Changing market conditions means developers must have affordable options so mid-income buyers can put some money down, says Mohanad Abusidu, Sales Manager at MENA Properties.
“In the past, market conditions made renting the only possibility but today, due to affordable options and payments plans, buyers can finally get on the property ladder,” he explains. “Besides affordable housing, it has been interesting to see developers challenge each other by offering the best payment plans in the market.”
This is in comparison to the past where the developer offered a standard payment plan which was 70/30 — meaning 70 per cent money paid during construction in staggered payments, and 30 per cent paid on handover.
“Here is where many people felt the market decline as quite a few developments were delayed and buyers got caught in the middle,” says Abusidu.
Developers are offering different payment schemes such as 20 per cent on booking and 80 per cent on handover. “Developers are also regulated by the Dubai Land Department today [and] payment plans are now approved by the department before any launch occurs,” Abusidu adds, emphasising buyer security.
According to real estate firm Core Savills, the strength of the dollar has affected the buying power of the sector’s traditional audience, with Britons, Indians and Pakistanis all seeing their currencies devalue over the last year.

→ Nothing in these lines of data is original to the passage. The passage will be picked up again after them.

(** The two representations of a 10x20 playfield. *)
Lemma runtime_Grid_equivalent_when_representable_witness :
  exists (this : addr) (m' : memory),
    Board.new_ 10 20 (fun _ => xff) [] = Some (this, m') /\
    Board.grid 10 20 this m'
    = to_underlying <$> SpecGrid.cells (SpecGrid.Construct 10 20) /\
    from_underlying <$> Board.grid 10 20 this m'
    = Some <$> SpecGrid.cells (SpecGrid.Construct 10 20) /\
    Z.of_nat (length (Board.grid 10 20 this m')) = 10 * 20 /\
    Z.of_nat (length (SpecGrid.cells (SpecGrid.Construct 10 20))) = 10 * 20 /\
    Forall (fun cell => cell = to_underlying Background) (Board.grid 10 20 this m') /\
    Forall (fun c => c = Background) (SpecGrid.cells (SpecGrid.Construct 10 20)).
Proof.
  apply (runtime_Grid_equivalent_when_representable 10 20); solve_dims.
Defined.

(** C8.  Two [Board<W, H>] objects created one after the other have
    backing sequences in disjoint storage: no cell of one has the address
    of a cell of the other, creating the second leaves the first fully
    Background, and a store into any cell of either grid changes that cell
    and leaves the whole grid of the other object as it was. *)
Theorem Board_two_instances_independent (W H : Z) :
  positive_size_t W -> positive_size_t H ->
  forall (indet1 indet2 : nat -> byte) (m : memory),
    exists (this1 this2 : addr) (m1 m2 : memory),
      Board.new_ W H indet1 m = Some (this1, m1) /\
      Board.new_ W H indet2 m1 = Some (this2, m2) /\
      (forall i j : nat,
          (i < Board.N W H)%nat -> (j < Board.N W H)%nat ->
          (this1 + i)%nat <> (this2 + j)%nat) /\
      Board.grid W H this1 m2 = replicate (Board.N W H) (to_underlying Background) /\
      Board.grid W H this2 m2 = replicate (Board.N W H) (to_underlying Background) /\
      (forall (i : nat) (v : byte),
          (i < Board.N W H)%nat ->
          exists m3 : memory,
            store (this1 + i) v m2 = Some m3 /\
            Board.grid W H this1 m3 = <[i := v]> (Board.grid W H this1 m2) /\
            Board.grid W H this2 m3 = Board.grid W H this2 m2) /\
      (forall (j : nat) (v : byte),
          (j < Board.N W H)%nat ->
          exists m3 : memory,
            store (this2 + j) v m2 = Some m3 /\
            Board.grid W H this2 m3 = <[j := v]> (Board.grid W H this2 m2) /\
            Board.grid W H this1 m3 = Board.grid W H this1 m2).
Proof.
  intros _ _ indet1 indet2 m.
  set (cells := replicate (Board.N W H) (to_underlying Background)).
  assert (Hcells : length cells = Board.N W H) by apply length_replicate.
  exists (length m), (length (m ++ cells)), (m ++ cells), ((m ++ cells) ++ cells).
  rewrite !Board_new_Some.
  split; [reflexivity |]. split; [reflexivity |].
  assert (Hgrid1 : Board.grid W H (length m) ((m ++ cells) ++ cells) = cells).
  { rewrite <- app_assoc. by apply grid_app_middle. }
  assert (Hgrid2 : Board.grid W H (length (m ++ cells)) ((m ++ cells) ++ cells)
                   = cells).
  { by apply grid_app_end. }
  split; [| split; [exact Hgrid1 | split; [exact Hgrid2 | split]]].
  - intros i j Hi Hj. rewrite length_app, Hcells. lia.
  - intros i v Hi. rewrite Hgrid1, Hgrid2.
    rewrite store_Some by (rewrite !length_app; lia).
    eexists. split; [reflexivity |].
    rewrite <- app_assoc, insert_app_r, insert_app_l by lia. split.
    + apply grid_app_middle. by rewrite length_insert.
    + replace (length (m ++ cells)) with (length (m ++ <[i := v]> cells))
        by (by rewrite !length_app, length_insert).
      rewrite app_assoc. by apply grid_app_end.
  - intros j v Hj. rewrite Hgrid1, Hgrid2.
    rewrite store_Some by (rewrite !length_app; lia).
    eexists. split; [reflexivity |].
    rewrite insert_app_r. split.
    + apply grid_app_end. by rewrite length_insert.
    + rewrite <- app_assoc. by apply grid_app_middle.
Qed.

However, its CEO David Godchaux recently pointed out that the overarching picture remains positive: “Despite a year-on-year contraction in the total number of real estate investors in Dubai last year, the city continues to be the most mature real estate investment destination in the region, with a diverse pool of investors from more than 136 countries.”
But for developers across Dubai, it remains to be seen whether thinking outside the box will bring the buying boost they are hoping for.